Writer/activist Solnit (Wanderlust: A History of Walking, 2000, etc.) argues that things are not as bad as they seem for the Left.
“Born the summer the Berlin Wall went up,” the author reminds us that in 1961 the Cold War seemed never-ending, civil rights for African-Americans a long way off, equal pay for women laughable, and laws to protect the environment a fantasy. “We are not who we were not very long ago,” she asserts; the Left has won more victories than it remembers, and new ways of organizing and thinking can build on them. It's true, Solnit acknowledges, that the massive peace marches in the spring of 2003 failed to stop the Bush administration from invading Iraq, but the movement's democratic, essentially leaderless, Internet-based organizing drew on strengths that were formed during the 1994 Zapatista uprising of indigenous peoples in Mexico (on the day that NAFTA went into effect), demonstrations against the 1999 World Trade Organization meeting in Seattle, and the conflict at the September 2003 WTO talks in Cancún, which collapsed when representatives of the globe's impoverished nations walked out rather than make further concessions to free trade.
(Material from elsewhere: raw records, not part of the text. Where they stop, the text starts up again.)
Lemma validateResource_success (obj : JsValue) (r : ResourceValidationResult) :
  validateResource Number_toString obj = Normal r -> success r = true ->
  isNull obj = false /\ isTypeOf obj TObject = true
  /\ r = mkResult true [] [].
Proof.
  unfold validateResource.
  destruct (isNull obj) eqn:En; [cbn; intros H; injection H as <-; discriminate|].
  destruct (isUndefined obj) eqn:Eu;
    [cbn; intros H; injection H as <-; discriminate|].
  destruct (isTypeOf obj TObject) eqn:Eo;
    [|cbn; intros H; injection H as <-; discriminate].
  cbn [orb negb].
  match goal with |- context [checkPlatforms _ _ ?st] =>
    destruct (checkPlatforms Number_toString obj st) as [plat|e] end;
    [|discriminate].
  cbn [bind]. cbv zeta.
  match goal with |- Normal (mkResult _ (fst ?st) _) = _ -> _ =>
    generalize st end.
  intros [m i] H Hs. injection H as <-. cbn [success fst snd] in *.
  apply andb_true_iff in Hs. destruct Hs as [Hm Hi].
  destruct m; [|discriminate]. destruct i; [|discriminate].
  repeat split.
Qed.

(** X10.  [validateResource] returns success exactly for the objects whose
    [id], [name], [description], [subcategory] and [url] are non-blank
    strings, whose [category], [difficulty] and [priceType] are names of
    their enumerations, whose [tags] is a non-empty array of non-blank
    strings, whose [platforms] is a non-empty array of platform names,
    whose [rating], if there is one, is a number neither below 1 nor above
    5, and whose [featured], if there is one, is a boolean. *)
Theorem validateResource_success_iff (obj : JsValue) :
  (exists r, validateResource Number_toString obj = Normal r
             /\ success r = true)
  <-> WellFormedResource obj.
Proof.
  unfold WellFormedResource.
  rewrite <- checkStringFields_ok, <- !checkEnumerated_ok, <- checkTags_ok,
    <- checkPlatforms_ok, <- checkRating_ok, <- checkFeatured_ok.
  split.
  - intros (r & Hr & Hs).
    destruct (validateResource_success obj Hr Hs) as (Hnull & Hobj & ->).
    destruct (@valid_contributions Number_toString obj Hnull Hobj Hr)
      as (H1 & H2 & H3 & H4 & H5 & H6 & H7 & H8).
    repeat split; assumption.
  - intros (H1 & H2 & H3 & H4 & H5 & H6 & H7 & H8).
    assert (Hshape : isNull obj = false /\ isTypeOf obj TObject = true).
    { apply (@getProp_object obj (js "category")).
      apply checkEnumerated_ok in H2. destruct H2 as (s & E & _).
      rewrite E. discriminate. }
    destruct Hshape as [Hnull Hobj].
    exists (mkResult true [] []). split; [|reflexivity].
    rewrite (validateResource_object Number_toString obj Hnull Hobj).
    rewrite H1, H2, H3, H4, H5, H6, H7, H8. reflexivity.
Qed.

End SuccessfulValidation.

Example validateResource_accepts_NaN_rating :
  forall nts,
    validateResource nts (VObject (setProp validRecord (js "rating") (VNumber NaN)))
    = Normal (mkResult true [] []).
Proof. intros nts. reflexivity. Qed.

Lemma validateResource_success_iff_witness : WellFormedResource (VObject validRecord).
Proof.
  apply (validateResource_success_iff noNumberText (VObject validRecord)).
  eexists. split; reflexivity.
Defined.

(** ** Which strokes survive the round trip *)

Lemma number_readBack (x : JsNumber) :
  fromJson (match SerializeJSONProperty (VNumber x) with
            | Some j => j
            | None => JNull
            end) = readBack x.
Proof. unfold readBack. simpl. destruct (isFinite x); reflexivity. Qed.

Lemma numbers_readBack (xs : list JsNumber) :
  map fromJson
      (map (fun e => match SerializeJSONProperty e with
                     | Some j => j
                     | None => JNull
                     end) (map VNumber xs))
  = map readBack xs.
Proof.
  induction xs as [|x xs IH]; [reflexivity|].
  cbn [map]. rewrite number_readBack. f_equal. exact IH.
Qed.

Lemma point_readBack (p : Point.t) :
  fromJson (match SerializeJSONProperty (Point_toJs p) with
            | Some j => j
            | None => JNull
            end) = Point_readBack p.
Proof.
  unfold Point_readBack, readBack. simpl.
  destruct (isFinite (Point.x p)), (isFinite (Point.y p)),
    (isFinite (Point.timestamp p)); reflexivity.
Qed.

Lemma points_readBack (pts : list Point.t) :
  map fromJson
      (map (fun e => match SerializeJSONProperty e with
                     | Some j => j
                     | None => JNull
                     end) (map Point_toJs pts))
  = map Point_readBack pts.
Proof.
  induction pts as [|p pts IH]; [reflexivity|].
  cbn [map]. rewrite point_readBack. f_equal. exact IH.
Qed.

Lemma stroke_readBack (s : StrokeData.t) :
  fromJson (match SerializeJSONProperty (StrokeData_toJs s) with
            | Some j => j
            | None => JNull
            end) = StrokeData_readBack s.
Proof.
  destruct s as [i pts st et [ps|]];
    unfold StrokeData_toJs, StrokeData_readBack, readBack; simpl;
    destruct (isFinite st), (isFinite et); simpl;
    rewrite ?points_readBack, ?numbers_readBack; reflexivity.
Qed.

Lemma strokes_readBack (S : list StrokeData.t) :
  map fromJson
      (map (fun e => match SerializeJSONProperty e with
                     | Some j => j
                     | None => JNull
                     end) (map StrokeData_toJs S))
  = map StrokeData_readBack S.
Proof.
  induction S as [|s S IH]; [reflexivity|].
  cbn [map]. rewrite stroke_readBack. f_equal. exact IH.
Qed.

Lemma readBack_numeric (x : JsNumber) :
  isTypeOf (readBack x) TNumber && negb (Number_isNaN (readBack x))
  = isFinite x.
Proof. destruct x as [[|]|[|]| |]; reflexivity. Qed.

Lemma readBack_type (x : JsNumber) :
  negb (isTypeOf (readBack x) TNumber) || Number_isNaN (readBack x)
  = negb (isFinite x).
Proof. destruct x as [[|]|[|]| |]; reflexivity. Qed.

Lemma isValidPoint_readBack (p : Point.t) :
  isValidPoint (Point_readBack p)
  = isFinite (Point.x p) && isFinite (Point.y p) && isFinite (Point.timestamp p).
Proof.
  destruct p as [x y t]. unfold isValidPoint, Point_readBack. simpl.
  destruct x as [[|]|[|]| |], y as [[|]|[|]| |], t as [[|]|[|]| |]; reflexivity.
Qed.

Lemma forallb_flat_map {A B : Type} (p : B -> bool) (f : A -> list B)
    (l : list A) :
  forallb p (flat_map f l) = forallb (fun a => forallb p (f a)) l.
Proof.
  induction l as [|a l IH]; simpl; [reflexivity|].
  rewrite forallb_app, IH. reflexivity.
Qed.

(** The validator accepts what is read back for a stroke exactly when all
    the numbers of the stroke are finite. *)
Lemma isValidStrokeData_readBack (s : StrokeData.t) :
  isValidStrokeData (StrokeData_readBack s) = allFinite s.
Proof.
  destruct s as [i pts st et pr].
  unfold allFinite, numbersOf, isValidStrokeData, StrokeData_readBack.
  cbn [StrokeData.id StrokeData.points StrokeData.startTime
       StrokeData.endTime StrokeData.pressure forallb].
  rewrite forallb_app, forallb_flat_map.
  assert (Hpts : forallb isValidPoint (map Point_readBack pts)
                 = forallb (fun p => forallb isFinite
                                       [Point.x p; Point.y p; Point.timestamp p])
                           pts).
  { induction pts as [|p pts IH]; [reflexivity|].
    cbn [map forallb]. rewrite IH, isValidPoint_readBack, andb_true_r.
    rewrite !andb_assoc. reflexivity. }
  assert (Hpr : forall ps,
             forallb (fun p => isTypeOf p TNumber && negb (Number_isNaN p))
                     (map readBack ps) = forallb isFinite ps).
  { induction ps as [|x ps IH]; [reflexivity|].
    cbn [map forallb]. rewrite IH, readBack_numeric. reflexivity. }
  simpl. rewrite !readBack_type.
  destruct (isFinite st); cbn [negb andb]; [|reflexivity].
  destruct (isFinite et); cbn [negb andb]; [|reflexivity].
  rewrite Hpts.
  destruct (forallb _ pts); cbn [negb andb]; [|destruct pr; reflexivity].
  destruct pr as [ps|]; simpl; [|reflexivity].
  rewrite Hpr. destruct (forallb isFinite ps); reflexivity.
Qed.

Lemma allFinite_spec (s : StrokeData.t) : allFinite s = true <-> finiteStroke s.
Proof.
  unfold allFinite, finiteStroke. rewrite forallb_forall, Forall_forall.
  tauto.
Qed.

(** X11.  Reading back what was written returns exactly when every number
    of every stroke is finite.  Otherwise it throws, and the message names
    the first stroke that holds a number that is not finite. *)
Theorem roundtrip_exactly_finite (S : list StrokeData.t) :
  ((exists l, deserialize (serialize S) = Normal l) <-> Forall finiteStroke S)
  /\ (forall i s,
        nth_error S i = Some s -> ~ finiteStroke s ->
        (forall j s', j < i -> nth_error S j = Some s' -> finiteStroke s') ->
        deserialize (serialize S)
        = Throw (Error (js "Invalid stroke data at index "
                        ++ JsString.ofIndex i))).
Proof.
  unfold deserialize, serialize, JSON_stringify_array, JSON_parse.
  cbn [bind fromJson]. rewrite strokes_readBack.
  destruct (checkStrokes_spec (map StrokeData_readBack S) 0)
    as [[Hall ->] | (k & v & Hk & Hbad & Hbefore & ->)]; cbn [bind].
  - assert (Hfin : Forall finiteStroke S).
    { apply Forall_forall. intros s Hs. apply allFinite_spec.
      rewrite <- isValidStrokeData_readBack.
      rewrite forallb_forall in Hall. apply Hall, in_map, Hs. }
    split; [split; [intros _; exact Hfin | intros _; eexists; reflexivity]|].
    intros i s Hi Hs _. exfalso. apply Hs.
    rewrite Forall_forall in Hfin. eapply Hfin, nth_error_In, Hi.
  - rewrite nth_error_map in Hk.
    destruct (nth_error S k) as [s0|] eqn:Hk0; [|discriminate].
    injection Hk as <-. rewrite isValidStrokeData_readBack in Hbad.
    assert (Hs0 : ~ finiteStroke s0)
      by (intros H; apply allFinite_spec in H; congruence).
    split.
    + split; [intros (l & H); discriminate|].
      intros Hfin. exfalso. apply Hs0.
      rewrite Forall_forall in Hfin. eapply Hfin, nth_error_In, Hk0.
    + intros i s Hi Hs Hprev.
      assert (E : k = i).
      { destruct (Nat.lt_trichotomy k i) as [Hlt | [E | Hgt]];
          [|exact E|].
        - exfalso. apply Hs0. apply (Hprev k); assumption.
        - exfalso. apply Hs. apply allFinite_spec.
          rewrite <- isValidStrokeData_readBack.
          apply (Hbefore i); [exact Hgt|].
          rewrite nth_error_map, Hi. reflexivity. }
      subst k. reflexivity.
Qed.

Lemma roundtrip_exactly_finite_witness :
  deserialize (serialize [strokeSample; strokeInfinity; strokeSample])
  = Throw (Error (js "Invalid stroke data at index " ++ JsString.ofIndex 1)).
Proof.
  destruct (roundtrip_exactly_finite
              [strokeSample; strokeInfinity; strokeSample]) as [_ Hthrow].
  apply (Hthrow 1 strokeInfinity).
  - reflexivity.
  - intros H. inversion H. discriminate.
  - intros [|j] s' Hj Hs'; [|lia]. injection Hs' as <-. repeat constructor.
Defined.

(* ================================================================== *)
(** * Properties of the components' handlers *)
(* ================================================================== *)

Section ToggleFacts.

Variable T : Type.
Variable eqb : T -> T -> bool.
Hypothesis eqb_eq : forall a b, eqb a b = true <-> a = b.

Lemma eqb_false_iff (a b : T) : eqb a b = false <-> a <> b.
Proof.
  rewrite <- eqb_eq. destruct (eqb a b); split; congruence.
Qed.

Lemma In_remove (selected : list T) (value other : T) :
  In other (filter (fun v => negb (eqb v value)) selected)
  <-> In other selected /\ other <> value.
Proof.
  rewrite filter_In, negb_true_iff, eqb_false_iff. tauto.
Qed.

Lemma remove_absent (selected : list T) (value : T) :
  ~ In value selected ->
  filter (fun v => negb (eqb v value)) selected = selected.
Proof.
  intros H. induction selected as [|a l IH]; simpl; [reflexivity|].
  destruct (eqb a value) eqn:E; simpl.
  - apply eqb_eq in E. subst. exfalso. apply H. left. reflexivity.
  - f_equal. apply IH. intros Hin. apply H. right. exact Hin.
Qed.

(** X12.  Toggling an option flips whether it is selected and leaves every
    other option as it was; a selection without repetitions stays without
    repetitions; and ticking an option that was not selected and unticking
    it again gives the selection back. *)
Theorem handleToggle_flips (selected : list T) (value : T) :
  (In value (handleToggle eqb selected value) <-> ~ In value selected)
  /\ (forall other, other <> value ->
        (In other (handleToggle eqb selected value) <-> In other selected))
  /\ (NoDup selected -> NoDup (handleToggle eqb selected value))
  /\ (~ In value selected ->
      handleToggle eqb (handleToggle eqb selected value) value = selected).
Proof.
  unfold handleToggle at 1 2 3.
  destruct (existsb (eqb value) selected) eqn:E.
  - assert (Hin : In value selected)
      by (apply (existsb_eqb_In eqb eqb_eq); exact E).
    split; [|split; [|split]].
    + rewrite In_remove. split; [intros [_ H]; congruence | tauto].
    + intros other Hneq. rewrite In_remove. tauto.
    + apply NoDup_filter.
    + tauto.
  - assert (Hout : ~ In value selected).
    { intros H. apply (existsb_eqb_In eqb eqb_eq) in H. congruence. }
    split; [|split; [|split]].
    + rewrite in_app_iff. simpl. tauto.
    + intros other Hneq. rewrite in_app_iff. simpl. split; [|tauto].
      intros [H | [H | []]]; [exact H | congruence].
    + intros Hnd. apply NoDup_app; [exact Hnd | repeat constructor; simpl; tauto|].
      intros a Ha [<- | []]. contradiction.
    + intros _. unfold handleToggle. rewrite E.
      replace (existsb (eqb value) (selected ++ [value])) with true.
      * rewrite filter_app, (@remove_absent selected value Hout). simpl.
        replace (eqb value value) with true
          by (symmetry; apply eqb_eq; reflexivity).
        simpl. apply app_nil_r.
      * symmetry. apply (existsb_eqb_In eqb eqb_eq).
        apply in_or_app. right. left. reflexivity.
Qed.

End ToggleFacts.

Lemma handleToggle_flips_witness :
  handleToggle DifficultyLevel_eqb
    (handleToggle DifficultyLevel_eqb [beginner] advanced) advanced
  = [beginner].
Proof.
  apply (@handleToggle_flips DifficultyLevel DifficultyLevel_eqb
            DifficultyLevel_eqb_eq [beginner] advanced).
  intros [H | []]. discriminate.
Defined.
This kind of activism rejects the late-’60s New Left's apocalyptic extremism: either you change the world or you've failed. Change also comes in increments, Solnit avers: “This is earth. It will never be heaven.” Writing with her customary elegance, the author embodies the most attractive features of undogmatic turn-of-the-millennium progressivism. She's short on concrete solutions, and when she approvingly quotes her brother's contention that “the notion of capturing positions of power . . . misses the point that the aim of revolution is to fundamentally change the relations of power,” battered survivors of the government repression that decimated both the Old and New Left may find her naïve. Then again, who thought Nelson Mandela would ever leave Robbins Island?
A pamphlet more than a sustained analysis—but progressives can always use a good cheerleader.